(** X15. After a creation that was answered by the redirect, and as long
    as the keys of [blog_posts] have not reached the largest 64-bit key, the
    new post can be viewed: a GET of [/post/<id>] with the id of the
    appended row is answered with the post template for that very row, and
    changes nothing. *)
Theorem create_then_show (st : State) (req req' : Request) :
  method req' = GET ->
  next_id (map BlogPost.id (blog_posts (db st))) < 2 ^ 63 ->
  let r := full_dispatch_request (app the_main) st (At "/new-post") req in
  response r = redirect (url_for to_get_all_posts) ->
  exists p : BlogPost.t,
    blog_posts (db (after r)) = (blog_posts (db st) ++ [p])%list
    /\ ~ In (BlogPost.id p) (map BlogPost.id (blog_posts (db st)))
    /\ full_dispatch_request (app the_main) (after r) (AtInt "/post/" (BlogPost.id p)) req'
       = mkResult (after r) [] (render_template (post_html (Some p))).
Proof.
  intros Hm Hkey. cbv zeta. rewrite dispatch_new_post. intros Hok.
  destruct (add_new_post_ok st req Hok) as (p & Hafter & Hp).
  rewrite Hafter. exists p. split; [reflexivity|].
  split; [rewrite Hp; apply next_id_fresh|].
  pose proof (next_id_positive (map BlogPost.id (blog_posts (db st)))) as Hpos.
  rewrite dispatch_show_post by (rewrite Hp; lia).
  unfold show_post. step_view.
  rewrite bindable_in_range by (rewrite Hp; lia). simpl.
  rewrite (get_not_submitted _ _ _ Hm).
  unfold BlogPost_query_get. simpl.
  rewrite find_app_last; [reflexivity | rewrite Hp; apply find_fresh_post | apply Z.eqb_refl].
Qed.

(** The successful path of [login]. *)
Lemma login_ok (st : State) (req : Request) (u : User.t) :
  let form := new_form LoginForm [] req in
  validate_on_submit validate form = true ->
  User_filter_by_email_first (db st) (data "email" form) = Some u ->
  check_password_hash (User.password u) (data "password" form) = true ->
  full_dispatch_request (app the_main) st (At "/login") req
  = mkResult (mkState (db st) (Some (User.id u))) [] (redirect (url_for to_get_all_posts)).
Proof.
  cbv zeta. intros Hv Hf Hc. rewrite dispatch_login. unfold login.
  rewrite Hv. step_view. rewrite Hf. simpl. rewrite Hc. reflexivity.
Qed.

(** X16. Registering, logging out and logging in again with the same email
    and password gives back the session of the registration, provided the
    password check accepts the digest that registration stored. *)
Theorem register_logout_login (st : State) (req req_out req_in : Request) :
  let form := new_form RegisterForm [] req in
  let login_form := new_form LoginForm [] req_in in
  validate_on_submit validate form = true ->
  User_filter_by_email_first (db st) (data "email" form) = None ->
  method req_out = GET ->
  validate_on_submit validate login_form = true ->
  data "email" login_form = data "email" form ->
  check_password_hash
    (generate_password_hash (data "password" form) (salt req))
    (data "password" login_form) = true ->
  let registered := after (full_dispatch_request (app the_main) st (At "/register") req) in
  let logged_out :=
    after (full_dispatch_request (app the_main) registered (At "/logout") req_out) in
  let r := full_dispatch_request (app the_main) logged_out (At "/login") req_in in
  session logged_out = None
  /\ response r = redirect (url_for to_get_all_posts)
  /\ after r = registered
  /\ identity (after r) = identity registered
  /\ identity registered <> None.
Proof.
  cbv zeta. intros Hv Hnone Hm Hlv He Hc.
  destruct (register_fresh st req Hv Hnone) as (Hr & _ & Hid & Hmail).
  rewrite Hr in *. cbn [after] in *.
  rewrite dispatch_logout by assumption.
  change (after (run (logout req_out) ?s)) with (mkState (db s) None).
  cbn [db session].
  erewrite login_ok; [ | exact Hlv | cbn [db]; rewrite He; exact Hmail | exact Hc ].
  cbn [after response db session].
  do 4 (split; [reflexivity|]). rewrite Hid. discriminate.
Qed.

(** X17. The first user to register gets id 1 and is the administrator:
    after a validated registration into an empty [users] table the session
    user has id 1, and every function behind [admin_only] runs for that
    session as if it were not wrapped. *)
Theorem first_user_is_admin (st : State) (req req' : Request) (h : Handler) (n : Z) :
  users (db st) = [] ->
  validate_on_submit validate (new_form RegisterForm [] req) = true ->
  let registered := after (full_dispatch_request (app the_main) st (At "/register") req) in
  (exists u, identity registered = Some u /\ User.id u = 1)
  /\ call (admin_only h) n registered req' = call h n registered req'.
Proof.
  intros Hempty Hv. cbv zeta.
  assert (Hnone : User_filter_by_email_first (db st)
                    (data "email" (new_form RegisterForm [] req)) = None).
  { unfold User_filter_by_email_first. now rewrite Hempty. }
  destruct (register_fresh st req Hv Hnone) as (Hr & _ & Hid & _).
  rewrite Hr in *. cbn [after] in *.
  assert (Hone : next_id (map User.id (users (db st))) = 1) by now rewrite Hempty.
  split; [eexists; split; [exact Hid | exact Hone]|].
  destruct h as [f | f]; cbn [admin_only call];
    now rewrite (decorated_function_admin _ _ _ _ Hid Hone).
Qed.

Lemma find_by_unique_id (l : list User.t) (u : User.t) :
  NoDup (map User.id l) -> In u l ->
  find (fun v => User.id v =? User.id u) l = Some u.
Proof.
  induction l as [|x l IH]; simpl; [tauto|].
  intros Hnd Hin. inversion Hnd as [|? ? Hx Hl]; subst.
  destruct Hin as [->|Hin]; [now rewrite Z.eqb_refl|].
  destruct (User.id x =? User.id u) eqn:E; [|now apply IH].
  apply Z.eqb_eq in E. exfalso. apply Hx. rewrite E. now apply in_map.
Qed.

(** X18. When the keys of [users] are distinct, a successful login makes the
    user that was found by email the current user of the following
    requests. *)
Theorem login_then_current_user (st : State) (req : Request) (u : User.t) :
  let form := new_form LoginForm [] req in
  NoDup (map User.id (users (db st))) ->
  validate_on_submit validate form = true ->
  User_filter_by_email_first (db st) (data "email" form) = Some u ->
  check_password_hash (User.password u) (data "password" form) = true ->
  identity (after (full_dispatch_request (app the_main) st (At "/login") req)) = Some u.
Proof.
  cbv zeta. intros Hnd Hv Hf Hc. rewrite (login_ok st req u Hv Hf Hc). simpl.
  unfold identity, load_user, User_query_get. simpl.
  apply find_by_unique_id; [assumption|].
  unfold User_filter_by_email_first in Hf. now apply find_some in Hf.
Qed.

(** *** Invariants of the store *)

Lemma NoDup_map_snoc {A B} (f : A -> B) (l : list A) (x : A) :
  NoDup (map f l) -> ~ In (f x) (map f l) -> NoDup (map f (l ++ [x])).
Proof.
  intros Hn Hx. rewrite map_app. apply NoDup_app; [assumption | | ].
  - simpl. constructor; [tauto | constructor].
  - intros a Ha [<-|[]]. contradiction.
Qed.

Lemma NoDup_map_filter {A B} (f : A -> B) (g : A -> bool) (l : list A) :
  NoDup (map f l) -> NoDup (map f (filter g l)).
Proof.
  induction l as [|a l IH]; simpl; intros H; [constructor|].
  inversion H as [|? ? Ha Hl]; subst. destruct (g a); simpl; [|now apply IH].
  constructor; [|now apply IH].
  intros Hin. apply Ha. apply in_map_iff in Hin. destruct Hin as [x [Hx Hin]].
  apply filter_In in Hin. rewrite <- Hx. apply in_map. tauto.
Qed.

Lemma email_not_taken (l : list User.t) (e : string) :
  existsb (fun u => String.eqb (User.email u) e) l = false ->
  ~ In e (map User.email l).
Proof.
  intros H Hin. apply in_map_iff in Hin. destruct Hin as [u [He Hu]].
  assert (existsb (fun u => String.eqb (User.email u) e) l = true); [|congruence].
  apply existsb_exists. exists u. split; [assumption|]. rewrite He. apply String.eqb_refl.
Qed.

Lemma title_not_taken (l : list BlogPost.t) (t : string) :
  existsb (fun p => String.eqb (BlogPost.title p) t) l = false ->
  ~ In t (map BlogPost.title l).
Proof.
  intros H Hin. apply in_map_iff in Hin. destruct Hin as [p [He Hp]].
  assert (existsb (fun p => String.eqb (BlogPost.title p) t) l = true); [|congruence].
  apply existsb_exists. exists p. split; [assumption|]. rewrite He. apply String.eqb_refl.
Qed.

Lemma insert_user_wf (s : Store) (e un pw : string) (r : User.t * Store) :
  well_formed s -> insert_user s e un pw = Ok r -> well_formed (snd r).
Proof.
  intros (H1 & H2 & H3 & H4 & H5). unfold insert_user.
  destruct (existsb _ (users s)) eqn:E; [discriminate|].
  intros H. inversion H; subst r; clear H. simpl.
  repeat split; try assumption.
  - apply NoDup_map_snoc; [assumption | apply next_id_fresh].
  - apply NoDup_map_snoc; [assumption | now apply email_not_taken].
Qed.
---
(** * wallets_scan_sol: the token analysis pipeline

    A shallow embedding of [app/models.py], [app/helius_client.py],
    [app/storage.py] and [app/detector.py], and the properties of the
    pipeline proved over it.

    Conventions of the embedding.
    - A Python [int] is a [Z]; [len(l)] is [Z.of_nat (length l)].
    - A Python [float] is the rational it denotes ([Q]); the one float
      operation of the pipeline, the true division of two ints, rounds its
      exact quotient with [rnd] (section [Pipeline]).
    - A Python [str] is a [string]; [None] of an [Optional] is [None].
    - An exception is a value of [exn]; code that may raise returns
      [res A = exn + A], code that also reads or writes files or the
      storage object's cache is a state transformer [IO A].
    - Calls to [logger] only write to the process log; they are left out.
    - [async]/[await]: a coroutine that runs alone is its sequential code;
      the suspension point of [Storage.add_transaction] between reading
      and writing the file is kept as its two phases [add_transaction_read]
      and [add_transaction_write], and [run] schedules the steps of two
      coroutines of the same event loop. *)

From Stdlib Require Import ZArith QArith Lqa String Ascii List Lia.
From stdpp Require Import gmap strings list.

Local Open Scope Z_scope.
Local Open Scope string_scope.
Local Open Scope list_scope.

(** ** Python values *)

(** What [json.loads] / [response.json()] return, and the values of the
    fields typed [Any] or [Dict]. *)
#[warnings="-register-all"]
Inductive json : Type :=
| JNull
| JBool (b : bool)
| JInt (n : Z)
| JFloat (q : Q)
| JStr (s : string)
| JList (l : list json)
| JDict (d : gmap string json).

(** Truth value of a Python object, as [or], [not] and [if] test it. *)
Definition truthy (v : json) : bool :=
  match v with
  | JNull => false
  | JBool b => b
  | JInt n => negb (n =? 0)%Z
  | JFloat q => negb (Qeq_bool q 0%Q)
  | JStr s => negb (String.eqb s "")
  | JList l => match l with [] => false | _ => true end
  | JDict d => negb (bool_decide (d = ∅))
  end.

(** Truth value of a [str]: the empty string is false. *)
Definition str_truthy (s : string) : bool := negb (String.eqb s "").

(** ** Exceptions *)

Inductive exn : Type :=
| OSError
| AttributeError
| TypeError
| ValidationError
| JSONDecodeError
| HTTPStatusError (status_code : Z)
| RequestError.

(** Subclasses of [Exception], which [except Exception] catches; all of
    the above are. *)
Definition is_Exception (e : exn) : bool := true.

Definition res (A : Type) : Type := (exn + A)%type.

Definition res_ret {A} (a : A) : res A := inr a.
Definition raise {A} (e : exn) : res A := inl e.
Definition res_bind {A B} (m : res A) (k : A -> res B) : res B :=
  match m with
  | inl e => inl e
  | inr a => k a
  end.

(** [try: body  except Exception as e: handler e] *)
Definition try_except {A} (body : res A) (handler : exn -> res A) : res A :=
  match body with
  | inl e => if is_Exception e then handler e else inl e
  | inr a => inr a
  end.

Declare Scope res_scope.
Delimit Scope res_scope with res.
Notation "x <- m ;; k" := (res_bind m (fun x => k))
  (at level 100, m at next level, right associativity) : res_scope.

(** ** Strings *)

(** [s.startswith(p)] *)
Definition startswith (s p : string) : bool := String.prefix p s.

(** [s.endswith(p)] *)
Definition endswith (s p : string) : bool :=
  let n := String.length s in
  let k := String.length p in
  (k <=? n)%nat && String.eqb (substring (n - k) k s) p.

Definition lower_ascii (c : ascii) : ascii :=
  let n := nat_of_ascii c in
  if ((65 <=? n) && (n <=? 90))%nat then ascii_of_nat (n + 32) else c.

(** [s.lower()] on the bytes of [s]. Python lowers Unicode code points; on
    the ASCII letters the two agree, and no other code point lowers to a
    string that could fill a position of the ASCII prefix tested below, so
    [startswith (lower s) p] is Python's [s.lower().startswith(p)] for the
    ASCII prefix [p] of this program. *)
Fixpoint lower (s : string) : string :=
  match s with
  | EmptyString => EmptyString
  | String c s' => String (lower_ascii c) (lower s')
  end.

Exercise requirements
Return each line of the preceding material in which "Hnone" can be found.

Reply
  cbv zeta. intros Hv Hnone Hm Hlv He Hc.
  destruct (register_fresh st req Hv Hnone) as (Hr & _ & Hid & Hmail).
  assert (Hnone : User_filter_by_email_first (db st)
  destruct (register_fresh st req Hv Hnone) as (Hr & _ & Hid & _).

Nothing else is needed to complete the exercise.